I think this banner headline pretty much frames the plot of this story. Except the innocents in this case are the adults, the parents of the narrarator, 10-year old Penny Powell, in the late 50s/early 60s.

Dad is a dreamer trying to create his own way in the world, constantly falling in with the wrong sort of business partners. Chubby, dowdy Mom seems to be a rather inept and infantile sort, constantly rushing about trying to keep Dad feeling wanted and valued, sometimes at the expense of her relationship with her daughters. Older daughter Nancy is a (typical?) teenaged girl, too good for both her parents and her sister. Penny, on the other hand, is an empath to the point of annoyance, picking up on and reacting (in odd ways) to emotional undercurrents that everyone else steadfastly ignores or denies.

The family is in a socially awkward position, having money in their background, but always on the verge of losing it all due to Dad's failing business ventures. It is this latest venture that brings them to the town of Meander, where they take up in a house they can't quite afford and begin mixing with the town's top social circle, with quite....unforeseen... consequences.

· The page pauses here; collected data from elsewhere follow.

Lemma row_room_tail s p c cs : row_room s p (c :: cs) -> row_room s p cs.
Proof.
  intros (Hp & Hn & He). split; [exact Hp|]. split.
  - intros t. specialize (Hn t). cbn [length] in Hn. lia.
  - rewrite cols_size_cons in He. pose proof (col_size_nonneg s c). lia.
Qed.

Lemma row_room_promoted w w' t v rid0 p rid cs :
  promoted w w' t v rid0 p rid -> view (wk_store w) t rid0 = Some v ->
  row_room (wk_store w) p ((t, rid0) :: cs) ->
  Forall (fun c : vtype * RID => view (wk_store w') c.1 c.2 = view (wk_store w) c.1 c.2) cs ->
  row_room (wk_store w') p cs.
Proof.
  intros Hpm Hv (Hp & Hn & He) Hsame. split; [exact Hp|]. split.
  - intros t'. specialize (Hn t'). pose proof (pm_next _ _ _ _ _ _ _ Hpm p t'). cbn [length] in Hn. lia.
  - rewrite (cols_size_eq _ _ _ Hsame). rewrite cols_size_cons in He. unfold col_size in He. cbn [fst snd] in He. rewrite Hv in He.
    pose proof (pm_end _ _ _ _ _ _ _ Hpm p). unfold text_end in *. lia.
Qed.

Lemma send_promote_req_eq t local p : send_promote_req t local p = handle_promote t local INVALID_RID p.
Proof. now destruct t. Qed.

Definition keeps (s s' : store) (cs : list (attr * option RID)) : Prop :=
  forall t k, in_u64 k -> is_Some (view s t k) -> (t, k) ∉ local_cols cs -> view s' t k = view s t k.

Lemma keeps_refl s cs : keeps s s cs.
Proof. intros t k _ _ _. reflexivity. Qed.

Lemma insert_column_idle p c w :
  (kv_col c = None \/ exists t rid, kv_col c = Some (t, rid) /\ rid_in_partition rid p = true) ->
  exists b, insert_column p c w = (Ok (keep b), w).
Proof.
  unfold insert_column, promote_column, kv_col. destruct c as [[[t|] dr] [rid|]]; cbn; intros [Hc|(t' & rid' & [= <- <-] & Hin)];
    try discriminate Hc; eauto. rewrite Hin. eauto.
Qed.
(* ===== verification/Extension.v ===== *)
(** Loading the extension and finding its types: [_PG_init], [_PG_fini],
    [register_xact_callback_once], [kv_xact_init], [kv_replay_log] and [init_oids] of
    src/integrity_zone/extension.cpp. The trigger and the hooks themselves are in [Pg]. *)
From Stdlib Require Import String.
From S2P Require Import Prelude LocalStore Fmt.

(** ** Hooks *)

(** A function installed in a hook of PostgreSQL: one of this extension, or another one. *)
Inductive hook_fn : Type :=
| Kvdb
| Other (n : nat).
#[export] Instance hook_fn_eq_dec : EqDecision hook_fn.
Proof. solve_decision. Defined.

(** The hook variables of a backend, with the static variables of the extension and the
    registered transaction callbacks. *)
Record backend : Type := mkBackend {
  ExecutorStart_hook : option hook_fn;
  ExecutorEnd_hook : option hook_fn;
  prev_ExecutorStart : option hook_fn;
  prev_ExecutorEnd : option hook_fn;
  xact_callback_registered : bool;
  xact_callbacks : list hook_fn;
}.

Definition register_xact_callback_once (b : backend) : backend :=
  if xact_callback_registered b then b
  else mkBackend (ExecutorStart_hook b) (ExecutorEnd_hook b) (prev_ExecutorStart b) (prev_ExecutorEnd b) true
         (Kvdb :: xact_callbacks b).
Definition PG_init (b : backend) : backend :=
  let b := register_xact_callback_once b in
  mkBackend (Some Kvdb) (Some Kvdb) (ExecutorStart_hook b) (ExecutorEnd_hook b) (xact_callback_registered b)
    (xact_callbacks b).
Definition PG_fini (b : backend) : backend :=
  mkBackend (prev_ExecutorStart b) (prev_ExecutorEnd b) (prev_ExecutorStart b) (prev_ExecutorEnd b)
    (xact_callback_registered b) (xact_callbacks b).
Definition kv_xact_init (b : backend) : backend := register_xact_callback_once b.
Definition kv_replay_log : Z := 0.

(** What runs when PostgreSQL starts a query: the installed function, and from
    [kvdb_ExecutorStart] the one installed before it; [None] when [depth] calls do not reach
    the end. The standard function is [None] in the list. *)
Fixpoint start_chain (depth : nat) (prev h : option hook_fn) : option (list (option hook_fn)) :=
  match depth with
  | O => None
  | S d => match h with
           | Some Kvdb => match start_chain d prev prev with
                          | Some l => Some (Some Kvdb :: l)
                          | None => None
                          end
           | _ => Some [h]
           end
  end.
Definition on_start (depth : nat) (b : backend) : option (list (option hook_fn)) :=
  start_chain depth (prev_ExecutorStart b) (ExecutorStart_hook b).

Lemma register_twice b : register_xact_callback_once (register_xact_callback_once b) = register_xact_callback_once b.
Proof. unfold register_xact_callback_once. destruct (xact_callback_registered b) eqn:E; [now rewrite E|reflexivity]. Qed.

Lemma xact_init_again n b : xact_callback_registered b = true -> Nat.iter n kv_xact_init b = b.
Proof.
  intros Hb. induction n as [|n IH]; [reflexivity|]. change (Nat.iter (S n) kv_xact_init b) with (kv_xact_init (Nat.iter n kv_xact_init b)).
  rewrite IH. unfold kv_xact_init, register_xact_callback_once. now rewrite Hb.
Qed.

(** Loading the extension into a backend puts its start hook in front of what ran before;
    unloading it restores the hooks; and the transaction callback is registered once, however
    often SQL calls kv_xact_init afterwards. *)
Theorem loading_roundtrip (b : backend) (n : nat) :
  xact_callback_registered b = false -> ExecutorStart_hook b <> Some Kvdb ->
  on_start 2 (PG_init b) = Some [Some Kvdb; ExecutorStart_hook b] /\
  ExecutorStart_hook (PG_fini (PG_init b)) = ExecutorStart_hook b /\
  ExecutorEnd_hook (PG_fini (PG_init b)) = ExecutorEnd_hook b /\
  xact_callbacks (Nat.iter n kv_xact_init (PG_init b)) = Kvdb :: xact_callbacks b.
Proof.
  intros Hr Hh. split_and!.
  - unfold on_start, PG_init, register_xact_callback_once. rewrite Hr. cbn.
    destruct (ExecutorStart_hook b) as [[|m]|]; [contradiction|reflexivity|reflexivity].
  - unfold PG_fini, PG_init, register_xact_callback_once. now rewrite Hr.
  - unfold PG_fini, PG_init, register_xact_callback_once. now rewrite Hr.
  - rewrite xact_init_again; unfold PG_init, register_xact_callback_once; rewrite Hr; reflexivity.
Qed.
Lemma loading_roundtrip_witness :
  on_start 2 (PG_init (mkBackend (Some (Other 3)) None None None false [])) = Some [Some Kvdb; Some (Other 3)] /\
  xact_callbacks (Nat.iter 4 kv_xact_init (PG_init (mkBackend (Some (Other 3)) None None None false []))) = [Kvdb].
Proof.
  destruct (loading_roundtrip (mkBackend (Some (Other 3)) None None None false []) 4) as (H1 & _ & _ & H4);
    [reflexivity|discriminate|]. split; [exact H1|exact H4].
Defined.

(** Initialising twice would make the hook call itself without end. *)
Lemma loading_twice_loops depth b : on_start depth (PG_init (PG_init b)) = None.
Proof.
  unfold on_start. cbn [PG_init prev_ExecutorStart ExecutorStart_hook].
  replace (ExecutorStart_hook (register_xact_callback_once (PG_init b))) with (Some Kvdb)
    by (unfold register_xact_callback_once at 1; destruct (xact_callback_registered (PG_init b)); reflexivity).
  induction depth as [|d IH]; [reflexivity|]. cbn [start_chain]. now rewrite IH.
Qed.

(** ** Types *)

(** The static OID variables; zero is the invalid OID. *)
Record ext_oids : Type := mkOids {
  oids_init : bool;
  kv_int4_oid : Z;
  kv_float4_oid : Z;
  kv_text_oid : Z;
  kv_timestamp_oid : Z;
}.
Definition set_oid (t : vtype) (oid : Z) (o : ext_oids) : ext_oids :=
  match t with
  | TInt => mkOids (oids_init o) oid (kv_float4_oid o) (kv_text_oid o) (kv_timestamp_oid o)
  | TFloat => mkOids (oids_init o) (kv_int4_oid o) oid (kv_text_oid o) (kv_timestamp_oid o)
  | TText => mkOids (oids_init o) (kv_int4_oid o) (kv_float4_oid o) oid (kv_timestamp_oid o)
  | TTimestamp => mkOids (oids_init o) (kv_int4_oid o) (kv_float4_oid o) (kv_text_oid o) oid
  end.
Definition type_name (t : vtype) : bytes :=
  match t with
  | TInt => str "kv_int4"
  | TFloat => str "kv_float4"
  | TText => str "kv_text"
  | TTimestamp => str "kv_timestamp"
  end.

(** One lookup and its check; [TypenameGetTypid] reads the catalog. *)
Definition find_oid (TypenameGetTypid : bytes -> Z) (t : vtype) : M ext_oids unit :=
  let oid := TypenameGetTypid (type_name t) in
  do* modifyM (set_oid t oid) in
  if oid =? 0 then failM Raised else retM tt.
Definition init_oids (TypenameGetTypid : bytes -> Z) : M ext_oids unit :=
  let* o := getM in
  if oids_init o then retM tt
  else
    do* find_oid TypenameGetTypid TInt in
    do* find_oid TypenameGetTypid TFloat in
    do* find_oid TypenameGetTypid TText in
    do* find_oid TypenameGetTypid TTimestamp in
    modifyM (fun o => mkOids true (kv_int4_oid o) (kv_float4_oid o) (kv_text_oid o) (kv_timestamp_oid o)).

(** The type test of the trigger, and the choice of [send_promote_req]. *)
Definition kv_type (o : ext_oids) (atttype : Z) : option vtype :=
  if negb (atttype =? kv_int4_oid o) && negb (atttype =? kv_float4_oid o) && negb (atttype =? kv_text_oid o) &&
     negb (atttype =? kv_timestamp_oid o) then None
  else if atttype =? kv_float4_oid o then Some TFloat
  else if atttype =? kv_text_oid o then Some TText
  else if atttype =? kv_timestamp_oid o then Some TTimestamp
  else Some TInt.

Definition fresh_oids : ext_oids := mkOids false 0 0 0 0.
(** The catalog knows the four types under different OIDs. *)
Definition catalog_ok (typid : bytes -> Z) : Prop :=
  (forall t, typid (type_name t) <> 0) /\ (forall t t', typid (type_name t) = typid (type_name t') -> t = t').

Lemma init_oids_run typid o : catalog_ok typid -> oids_init o = false ->
  init_oids typid o = (Ok tt, mkOids true (typid (type_name TInt)) (typid (type_name TFloat)) (typid (type_name TText))
                                 (typid (type_name TTimestamp))).
Proof.
  intros [Hv _] Ho. unfold init_oids, bindM at 1, getM. rewrite Ho.
  assert (Hf : forall t o, find_oid typid t o = (Ok tt, set_oid t (typid (type_name t)) o)).
  { intros t o'. unfold find_oid, bindM, modifyM. now rewrite (proj2 (Z.eqb_neq _ _) (Hv t)). }
  now rewrite !(bindM_run _ _ _ _ _ (Hf _ _)).
Qed.

(** After the first trigger call of a session a column's type is recognised exactly when its
    OID is that of one of the four types, and as that type. The OIDs are never looked up
    again: when the extension is dropped and created anew under other OIDs, its types are no
    longer recognised in the session, and the trigger leaves local RIDs in the rows. *)
Theorem types_are_recognised (typid typid' : bytes -> Z) :
  catalog_ok typid -> (forall t t', typid' (type_name t) <> typid (type_name t')) ->
  exists o, init_oids typid fresh_oids = (Ok tt, o) /\
    (forall t, kv_type o (typid (type_name t)) = Some t) /\
    (forall oid, (forall t, oid <> typid (type_name t)) -> kv_type o oid = None) /\
    init_oids typid' o = (Ok tt, o) /\ (forall t, kv_type o (typid' (type_name t)) = None).
Proof.
  intros Hc Hnew. eexists. split; [now apply init_oids_run|].
  assert (Hnone : forall oid, (forall t, oid <> typid (type_name t)) ->
    kv_type (mkOids true (typid (type_name TInt)) (typid (type_name TFloat)) (typid (type_name TText))
               (typid (type_name TTimestamp))) oid = None).
  { intros oid Hoid. unfold kv_type. cbn [kv_int4_oid kv_float4_oid kv_text_oid kv_timestamp_oid].
    now rewrite !(proj2 (Z.eqb_neq _ _) (Hoid _)). }
  split; [|split; [exact Hnone|split; [reflexivity|]]].
  - destruct Hc as [_ Hinj]. intros t. unfold kv_type. cbn [kv_int4_oid kv_float4_oid kv_text_oid kv_timestamp_oid].
    assert (Hne : forall t', t <> t' -> typid (type_name t) =? typid (type_name t') = false).
    { intros t' Hne. apply Z.eqb_neq. intros E. now apply Hne, Hinj. }
    destruct t; rewrite ?Z.eqb_refl, ?(Hne TInt), ?(Hne TFloat), ?(Hne TText), ?(Hne TTimestamp) by discriminate; reflexivity.
  - intros t. apply Hnone. intros t'. apply Hnew.
Qed.
Definition sample_catalog (base : Z) (name : bytes) : Z := base + fold_left Z.add name 0.
Lemma types_are_recognised_witness :
  exists o, init_oids (sample_catalog 16000) fresh_oids = (Ok tt, o) /\ kv_type o (sample_catalog 16000 (type_name TText)) = Some TText /\
    kv_type o (sample_catalog 27000 (type_name TText)) = None.
Proof.
  destruct (types_are_recognised (sample_catalog 16000) (sample_catalog 27000)) as (o & Hi & Hk & _ & _ & Hn).
  - split; [intros []; vm_compute; congruence|intros [] []; vm_compute; congruence].
  - intros [] []; vm_compute; congruence.
  - exists o. split; [exact Hi|]. split; [exact (Hk TText)|exact (Hn TText)].
Defined.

I can't say "disastrous", although disaster does indeed happen eventually. It's more a portrait of the movement of change in people, as this family encounters, and gradually assimiliates to, a lifestyle not quite within their grasp - and quite different from the one they had originally hoped and pictured for themselves.

I found the character of Dorothy to be the most compelling as a 1950's housewife who begins to look outside her family for the vision of "self" that eroded away when she married and became a mother.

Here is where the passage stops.